### Task prompt
All of the data is to be copied without a single change.

═══ Entries shown

(* ===== verification/Container.v ===== *)
(** * Memory quotas

    kern/pmm/MContainer: every process has a container with a quota of pages;
    a parent gives part of its quota to a child ([container_split]), and pages
    are allocated and freed against the quota. *)

From S2P Require Import Prelude Spinlock Pmmap MAT.

Definition NUM_IDS : Z := 64.
Definition MAX_CHILDREN : Z := 3.

Record SContainer := {
  quota : Z;
  usage : Z;
  parent : Z;
  nchildren : Z;
  used : Z;
}.
#[global] Instance SContainer_inhabited : Inhabited SContainer := populate
  {| quota := 0; usage := 0; parent := 0; nchildren := 0; used := 0 |}.

Definition set_quota (v : Z) (c : SContainer) : SContainer := {|
  quota := v; usage := usage c; parent := parent c; nchildren := nchildren c; used := used c |}.
Definition set_usage (v : Z) (c : SContainer) : SContainer := {|
  quota := quota c; usage := v; parent := parent c; nchildren := nchildren c; used := used c |}.
Definition set_parent (v : Z) (c : SContainer) : SContainer := {|
  quota := quota c; usage := usage c; parent := v; nchildren := nchildren c; used := used c |}.
Definition set_nchildren (v : Z) (c : SContainer) : SContainer := {|
  quota := quota c; usage := usage c; parent := parent c; nchildren := v; used := used c |}.
Definition set_used (v : Z) (c : SContainer) : SContainer := {|
  quota := quota c; usage := usage c; parent := parent c; nchildren := nchildren c; used := v |}.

══════

### Answer area
(* ===== verification/Container.v ===== *)
(** * Memory quotas

    kern/pmm/MContainer: every process has a container with a quota of pages;
    a parent gives part of its quota to a child ([container_split]), and pages
    are allocated and freed against the quota. *)

From S2P Require Import Prelude Spinlock Pmmap MAT.

Definition NUM_IDS : Z := 64.
Definition MAX_CHILDREN : Z := 3.

Record SContainer := {
  quota : Z;
  usage : Z;
  parent : Z;
  nchildren : Z;
  used : Z;
}.
#[global] Instance SContainer_inhabited : Inhabited SContainer := populate
  {| quota := 0; usage := 0; parent := 0; nchildren := 0; used := 0 |}.

Definition set_quota (v : Z) (c : SContainer) : SContainer := {|
  quota := v; usage := usage c; parent := parent c; nchildren := nchildren c; used := used c |}.
Definition set_usage (v : Z) (c : SContainer) : SContainer := {|
  quota := quota c; usage := v; parent := parent c; nchildren := nchildren c; used := used c |}.
Definition set_parent (v : Z) (c : SContainer) : SContainer := {|
  quota := quota c; usage := usage c; parent := v; nchildren := nchildren c; used := used c |}.
Definition set_nchildren (v : Z) (c : SContainer) : SContainer := {|
  quota := quota c; usage := usage c; parent := parent c; nchildren := v; used := used c |}.
Definition set_used (v : Z) (c : SContainer) : SContainer := {|
  quota := quota c; usage := usage c; parent := parent c; nchildren := nchildren c; used := v |}.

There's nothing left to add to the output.